Sunday, 29 December 2013

The aged and Christmas


Christmas has been and gone once again as we tidy away the tinsel and wrapping paper for another year. For most it has been good to be forced out of our lethargy and join in the party even if it meant clocking up many miles to see family and friends. Now with only Old Years Night / New Years Day ahead the reality of the payment for our extravagance, sets in and the wild exuberance of the Christmas Present binge sits like a heavy meal on our credit account. So be it, the Chancellor would have us believe that we are doing our bit to stimulate the economy. Pity he doesn't feel the need to chase Goldman Sacks, Google and Amazon to inculcate into them to have the same national zeal to contribute their taxes. 

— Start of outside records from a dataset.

(* ===== verification/Screen.v ===== *)
(** * Remote screen sessions

    Package screen: frame.go (operator frames, parsed strictly and encoded
    anew), policy.go (what passes between a viewer and an agent), audit.go (the
    record of an agent's input) and screen.go. *)

From Stdlib Require Import Ascii String SpecFloat.
From stdpp Require Import gmap.
From S2P Require Import Prelude Utf8 Json Float64 Terminal TerminalRelay Canonical.

Module screen.
Import utf8 json float64 terminal relay.

Local Open Scope string_scope.
Local Open Scope Z_scope.

(** ** Frames ([frame.go]) *)

Inductive frame_error : Type := errFrame | errForbiddenType.

Notation parsed := (result frame_error).

Definition opAck : string := "ack".
Definition opInput : string := "input".
Definition opSetMonitor : string := "set_monitor".
Definition opQuality : string := "quality".
Definition opClose : string := "close".

Record wireButtons : Type := mkButtons { b_L : bool; b_R : bool; b_M : bool }.

Record wireInput : Type := mkInput {
  wi_Type : string;
  wi_Ev : string;
  wi_X : option Z;
  wi_Y : option Z;
  wi_Buttons : option wireButtons;
  wi_Monitor : option Z;
  wi_DX : option Z;
  wi_DY : option Z;
  wi_Code : option Z;
  wi_Down : option bool;
  wi_Ext : option bool;
  wi_Ch : option string;
}.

When you get older many of your friends lie in hospital or sadly pass away around this time, its as if they wait until another signpost, memories of better times, arrives and passes and the thought of another year ahead in ill health is too much. There have been many old people this holiday forgotten in their homes, pottering around eating meagre meals in a poorly heated, dimly lit rooms with only the TV to keep them company. How incongruous the programs are to his or her situation with their forced joviality and excessive focus on family and friends. 
Religion used to be a support, a prop for people who were tied through sickness and old age to their home. The service, the carols, the sight of the congregation, (if you had TV), people like you, a little younger but recognisable as part of the race of human-beings you had grown up amongst, not the souped up celebrity hosting a show which was the brain child of someone more adept at running Jackanory.